[Biojava-dev] SeqIO maintenance

Keith James kdj@sanger.ac.uk
10 Nov 2002 16:58:59 +0000


>>>>> "Mark" == Schreiber, Mark <mark.schreiber@agresearch.co.nz> writes:

    Mark> I think some of the Genbank code was relying on exception
    Mark> handling for processing the file which is always slow, is
    Mark> this whats happening here?

I may have been wrong about the GC. Some the code does suck though, it
deliberately overruns an array and catches the exception to set a
variable. I want to set up a benchmark before I start, so I haven't
applied any fixes yet.

    >> 2. The SeqFileFormer runtime class loading stuff I wrote is
    >> both unecessary and confusing. I think I can and should kill it
    >> (without affecting the interfaces).

I've started to deal with this. A lot of the complexity comes from
trying to deal with SequenceFormats which write more than one file
format. In these cases there need to be methods for specifying which
format, getting allowed formats etc. I'd like to move to having each
SequenceFormat write only one format. This would mean e.g. subclassing
EmblLikeFormat to create EmblFormat, SwissprotFormat with polymorphic
write methods. Then we can ditch writeFormat(Sequence seq, String
format, PrintStream os), getFormats() and getDefaultFormat().

Right now I've removed the SeqFileFormerFactories and the getFormats()
method. Everything behaves as it did before as I've simply deprecated
the writeFormat which requires a String argument in preparation.

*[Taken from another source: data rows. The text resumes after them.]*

Lemma SentPacket_ok h sent dequeued acks packet now alarmNow h' r :
  sph_ok h sent dequeued acks ->
  0 < p_PacketNumber packet < 2 ^ 63 -> 0 < p_Length packet <= MaxPacketSize ->
  SentPacket h packet now alarmNow = (h', r) ->
  sph_ok h'
    (match r with
     | Ok _ => sent ++ [mkPacket (p_PacketNumber packet) (p_Frames packet) (p_Length packet)
                          (p_EncryptionLevel packet) now]
     | _ => sent
     end) dequeued acks.
Proof.
  intros Hok Hpn Hlen. unfold SentPacket.
  case_if; [by intros [= <- <-]|]. case_if; [by intros [= <- <-]|].
  cbn [p_Length p_PacketNumber]. rewrite (proj2 (Z.eqb_neq _ 0)) by lia.
  destruct (OnPacketSent _ _ _ _ _ _) as [c b] eqn:Ec.
  match goal with |- context [updateLossDetectionAlarm ?x alarmNow] =>
    destruct (updateLossDetectionAlarm_spec x alarmNow) as [al ->] end.
  intros [= <- <-].
  set (p := mkPacket _ _ _ _ now).
  destruct Hok as [Hh Hacc Hsort Hsent Htr Hsk Hns Hlast Hla Hsw].
  assert (Forall (fun q => p_PacketNumber q <= lastSentPacketNumber h /\
     0 < p_Length q <= MaxPacketSize) (packetHistory h)) as Hhist.
  { apply Forall_forall. intros q Hq. rewrite Forall_forall in Hsent.
    destruct (Hsent q) as [? ?]; [|lia]. eapply history_sent; [done|]. apply elem_of_app. by left. }
  pose proof (len_nonneg (retransmissionQueue h)). pose proof (len_nonneg (packetHistory h)).
  unfold MaxTrackedSentPackets, DefaultMaxCongestionWindow in *.
  assert (len (retransmissionQueue h) + len (packetHistory h) + 1 <= 2000) as Hroom
    by (rewrite u64_small in * by (unfold_width; lia); lia).
  assert (total (packetHistory h ++ [p]) <= 2000 * MaxPacketSize) as Htot.
  { etransitivity; [apply (total_le_len _ MaxPacketSize)|].
    - apply Forall_app. split; [eapply Forall_impl; [exact Hhist|]; simpl; lia|]. repeat constructor.
      cbn. lia.
    - rewrite len_app. change (len [p]) with 1. unfold MaxPacketSize. lia. }
  destruct (trackSkipped_spec (fun s => lastSentPacketNumber h < s < p_PacketNumber packet \/
    s ∈ skippedPackets h) (seqZ (lastSentPacketNumber h + 1)
    (p_PacketNumber packet - (lastSentPacketNumber h + 1))) (skippedPackets h)) as [Hsk' Hns'].
  { apply Forall_forall. auto. }
  { apply Forall_forall. intros x Hx%elem_of_seqZ. left. lia. }
  { done. }
  constructor; cbn; try (done || lia).
  - destruct Hh as [Hs Hi Ht Hl Hc]. rewrite total_app in Htot. cbn [total p_Length p] in Htot.
    constructor; cbn.
    + apply StronglySorted_app_2; [|done|repeat constructor]. intros x y Hx Hy.
      apply list_elem_of_singleton in Hy as ->. rewrite Forall_forall in Hhist.
      specialize (Hhist x Hx). unfold before. cbn. lia.
    + rewrite total_app. cbn. rewrite Hi. pose proof (total_nonneg _ Hl). rewrite u64_small; [lia|].
      unfold_width. unfold MaxPacketSize in *. lia.
    + rewrite total_app. cbn. unfold MaxPacketSize in *. lia.
    + apply Forall_app. split; [done|]. repeat constructor. cbn. lia.
    + change c with (c, b).1. rewrite <- Ec. by apply OnPacketSent_ok.
  - destruct Hacc as (acked & Hperm & Hacked). exists acked. split; [|done]. cbn.
    rewrite Hperm. rewrite <- !app_assoc. apply Permutation_app_head.
    rewrite (Permutation_app_comm [p]). by rewrite <- !app_assoc.
  - apply StronglySorted_app_2; [|done|repeat constructor]. intros x y Hx Hy.
    apply list_elem_of_singleton in Hy as ->. rewrite Forall_forall in Hsent.
    specialize (Hsent x Hx). unfold before. cbn. lia.
  - apply Forall_app. split; [|apply Forall_singleton; cbn; lia].
    eapply Forall_impl; [exact Hsent|]. simpl. lia.
  - rewrite len_app. change (len [p]) with 1.
    unfold MaxTrackedSentPackets, DefaultMaxCongestionWindow. lia.
  - eapply Forall_impl; [exact Hsk'|]. simpl. rewrite Forall_forall in Hsk. intros x Hx.
    unfold numbers. rewrite map_app, elem_of_app. cbn. rewrite list_elem_of_singleton.
    destruct Hx as [Hx|Hx].
    + split; [lia|]. intros [Hin|E]; [|lia]. apply list_elem_of_fmap in Hin as (q & -> & Hq).
      rewrite Forall_forall in Hsent. specialize (Hsent q Hq). lia.
    + destruct (Hsk x Hx) as [? Hni]. split; [lia|]. intros [Hin|E]; [done|lia].
Qed.

Lemma Permutation_regroup (A L R Q D O : list Packet) :
  (A ++ L ++ R) ++ Q ++ D ++ O ≡ₚ R ++ (Q ++ L) ++ D ++ O ++ A.
Proof.
  rewrite <- !app_assoc. rewrite (Permutation_app_comm A). rewrite !app_assoc.
  do 3 (apply Permutation_app_tail). rewrite <- !app_assoc. rewrite (Permutation_app_comm L).
  by rewrite <- !app_assoc.
Qed.

(** Packets that leave the history for the queue, or were acked *)
Lemma accounted_split h h' sent dequeued acks acks' (acked lost : Packet -> Prop)
    `{!forall p, Decision (acked p), !forall p, Decision (lost p)} :
  accounted h sent dequeued acks -> acks ⊆ acks' ->
  (forall p, acked p -> Exists (fun ack => AcksPacket ack (p_PacketNumber p) = true) acks') ->
  packetHistory h' = filter (fun p => ~ lost p) (filter (fun p => ~ acked p) (packetHistory h)) ->
  retransmissionQueue h' =
    retransmissionQueue h ++ filter lost (filter (fun p => ~ acked p) (packetHistory h)) ->
  accounted h' sent dequeued acks'.
Proof.
  intros (old & Hperm & Hold) Hsub Hacked Eh Eq. exists (old ++ filter acked (packetHistory h)). split.
  - rewrite Hperm, Eh, Eq.
    pose proof (Permutation_filter_split acked (packetHistory h)) as H1.
    pose proof (Permutation_filter_split lost (filter (fun p => ~ acked p) (packetHistory h))) as H2.
    set (L := filter lost _) in *. set (A := filter acked _) in *. set (R := filter (fun p => ~ lost p) _) in *.
    rewrite H1, H2. apply Permutation_regroup.
  - apply Forall_app. split.
    + eapply Forall_impl; [exact Hold|]. simpl. intros p Hp. rewrite Exists_exists in *.
      destruct Hp as (a & Ha & ?). exists a. auto.
    + apply Forall_forall. intros p Hp. apply Hacked.
      by apply list_elem_of_filter in Hp as [? _].
Qed.

Lemma queued_next swm ps m :
  0 <= nextLeastUnacked swm <= m + 1 -> m < 2 ^ 63 -> Forall (fun p => 0 <= p <= m) ps ->
  0 <= nextLeastUnacked (fold_left QueuedRetransmissionForPacketNumber ps swm) <= m + 1.
Proof.
  intros Hn Hm Hps. revert swm Hn. induction Hps as [|p ps Hp Hps IH]; intros swm Hn; [done|].
  cbn [fold_left]. apply IH. unfold QueuedRetransmissionForPacketNumber. case_if; [|done]. cbn.
  rewrite u64_small by (unfold_width; lia). lia.
Qed.

Lemma filter_split_len (P : Packet -> Prop) `{!forall p, Decision (P p)} l :
  len (filter P l) + len (filter (fun p => ~ P p) l) = len l.
Proof.
  pose proof (Permutation_length (Permutation_filter_split P l)) as E. rewrite length_app in E.
  unfold len. lia.
Qed.

(** A step that removes packets from the history keeps the invariant. *)
Lemma sph_ok_remove h h' sent dequeued acks acks' (acked lost : Packet -> Prop)
    `{!forall p, Decision (acked p), !forall p, Decision (lost p)} :
  sph_ok h sent dequeued acks -> acks ⊆ acks' ->
  (forall p, acked p -> Exists (fun ack => AcksPacket ack (p_PacketNumber p) = true) acks') ->
  history_ok h' ->
  packetHistory h' = filter (fun p => ~ lost p) (filter (fun p => ~ acked p) (packetHistory h)) ->
  retransmissionQueue h' =
    retransmissionQueue h ++ filter lost (filter (fun p => ~ acked p) (packetHistory h)) ->
  lastSentPacketNumber h' = lastSentPacketNumber h ->
  skippedPackets h' ⊆ skippedPackets h -> len (skippedPackets h') <= len (skippedPackets h) ->
  0 <= sph_LargestAcked h' <= lastSentPacketNumber h ->
  0 <= nextLeastUnacked (sph_stopWaitingManager h') <= lastSentPacketNumber h + 1 ->
  sph_ok h' sent dequeued acks'.
Proof.
  intros [_ Hacc Hsort Hsent Htr Hsk Hns Hlast _ _] Hsub Hacked Hh Eh Eq El Esk Hlen Hla Hsw.
  constructor; rewrite ?El; try (done || lia).
  - by eapply accounted_split.
  - rewrite Eh, Eq, len_app.
    pose proof (filter_split_len lost (filter (fun p => ~ acked p) (packetHistory h))).
    pose proof (filter_split_len acked (packetHistory h)).
    pose proof (len_nonneg (filter acked (packetHistory h))). lia.
  - rewrite Forall_forall in *. intros x Hx. apply Hsk. by apply Esk.
Qed.

Lemma ReceivedAck_ok h sent dequeued acks ack withPN rcvTime t1 t2 t3 t4 h' r :
  sph_ok h sent dequeued acks -> AckFrame_accepted ack ->
  ReceivedAck h ack withPN rcvTime t1 t2 t3 t4 = (h', r) ->
  sph_ok h' sent dequeued (ack :: acks).
Proof.
  intros Hok Hack E.
  pose proof (ReceivedAck_outcome h ack withPN rcvTime t1 t2 t3 t4 ltac:(by destruct Hok) Hack) as Ho.
  rewrite E in Ho. clear E.
  assert (Hsame : forall la wpn, 0 <= la <= lastSentPacketNumber h ->
    sph_ok (with_acked h la wpn) sent dequeued (ack :: acks)).
  { intros la wpn Hla. destruct Hok as [Hh Hacc ? ? ? ? ? ? ? ?].
    constructor; try done; [by destruct Hh|]. destruct Hacc as (A & Hp & HA).
    exists A. split; [done|]. eapply Forall_impl; [exact HA|]. simpl. intros p Hp'. by right. }
  assert (Hid : sph_ok h sent dequeued (ack :: acks)).
  { specialize (Hsame (sph_LargestAcked h) (largestReceivedPacketWithAck h)).
    destruct h. apply Hsame. by destruct Hok. }
  pose proof (sok_largest _ _ _ _ Hok) as Hlarge. destruct Hack as (Hla & _).
  destruct r as [[]|e|]; [|destruct Ho as [(_ & _ & ->)|[(_ & _ & ->)|(Hle & _ & _ & ->)]]|done];
    try done.
  2: { apply Hsame. lia. }
  destruct Ho as (Hle & _ & [(_ & ->)|(_ & Hp)]); [by apply Hsame|].
  destruct Hp as [Hh Eh Eq Ela El (Esk & Hns & _) _ Esw].
  apply (sph_ok_remove h h' _ _ acks (ack :: acks) (fun p => AcksPacket ack (p_PacketNumber p) = true)
    (isLost (LargestAcked ack) t3 (delayUntilLost h'))); try done;
    [intros a Ha; by right|intros p Hp; by left|rewrite Ela; lia|].
  rewrite Esw. pose proof (sok_last _ _ _ _ Hok).
  set (lost := filter _ (filter _ _)).
  assert (lost ⊆ packetHistory h) as Hlost.
  { intros p [_ Hp]%list_elem_of_filter. by apply list_elem_of_filter in Hp as [_ Hp]. }
  pose proof (queued_next (sph_stopWaitingManager h) (numbers lost) (lastSentPacketNumber h)
    (sok_stopWaiting _ _ _ _ Hok) ltac:(lia)) as Hq.
  unfold swm_ReceivedAck. case_if; cbn.
  - rewrite u64_small by (unfold_width; lia). lia.
  - apply Hq. apply Forall_forall. intros x Hx. apply list_elem_of_fmap in Hx as (p & -> & Hp).
    pose proof (sok_sent _ _ _ _ Hok) as Hsent. rewrite Forall_forall in Hsent.
    specialize (Hsent p). destruct Hsent as [? _]; [|lia].
    eapply history_sent; [by destruct Hok|]. apply elem_of_app. left. by apply Hlost.
Qed.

    >> 3. We are referring to sequence formats by String names
    >> (e.g. Embl, Swissprot)

Given the above change to one file format per SequenceFormat, this
goes away as we never have to pass a format name as a String.

    >> SeqIOTools uses Nimesh Singh's int fields to identify formats
    >> (or aspects thereof). Personally, I prefer this
    >> nomenclature. What do others prefer? At least we should provide
    >> a map between the two systems. (Also, the int fields probably
    >> belong in the SequenceFormat interface as this is the
    >> convention used elsewhere. Right now they're all in
    >> SeqIOTools.)

    Mark> Agree

I've put some preliminary static ints in SequenceFormat. I've used the
most significant bytes to hold information about symbols (DNA vs. RNA
vs. AA etc) and the least significant bytes to hold information. These
could change, but it's more systematic now than it was.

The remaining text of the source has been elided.